(What to produce): Would you return the lines from the one that contains "destruct (read_nested cls" to the last line of the entries below, exactly and with nothing added?

(Collected data)
Lemma safe_items {R T} field (read : Reader R) (insert : R -> T -> T) : safe 1 read -> forall fuel index count t buffer length,
  bytes_ok buffer -> 0 <= length <= len buffer -> length < 2 ^ 64 -> (Z.to_nat length < fuel)%nat ->
  match read_nested cls fuel field read insert index count t buffer length with Ok (_, n) => 0 <= n <= length | Throw _ => True | Undef _ => False end.
Proof.
  intros Hr. induction fuel as [|fuel IH]; intros index count t buffer length Hb Hl Hs Hf; [lia|]. cbn [read_nested]. destruct (index <? count); [|lia].
  specialize (Hr buffer length Hb Hl Hs). destruct (read buffer length) as [[r n]| |]; [|done|done].
  destruct (rest_ok buffer length n Hb Hl Hs ltac:(lia)) as (Hb' & -> & Hl'). specialize (IH (index + 1) count (insert r t) _ (length - n) Hb' Hl' ltac:(lia) ltac:(lia)).
  destruct (read_nested cls fuel field read insert _ _ _ _ _) as [[t' m]| |]; cbn [bind]; [lia|done|done].
Qed.

Lemma safe_registry {R T} field (read : Reader R) (insert : R -> T -> T) empty count : safe 1 read -> safe 0 (read_registry cls field read insert empty count).
Proof. intros Hr buffer length Hb Hl Hs. unfold read_registry. apply safe_items; [done|done|done|done|]. unfold len in Hl. lia. Qed.
End Safe.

(Result of the exercise):
  destruct (read_nested cls fuel field read insert _ _ _ _ _) as [[t' m]| |]; cbn [bind]; [lia|done|done].
Qed.

Lemma safe_registry {R T} field (read : Reader R) (insert : R -> T -> T) empty count : safe 1 read -> safe 0 (read_registry cls field read insert empty count).
Proof. intros Hr buffer length Hb Hl Hs. unfold read_registry. apply safe_items; [done|done|done|done|]. unfold len in Hl. lia. Qed.
End Safe.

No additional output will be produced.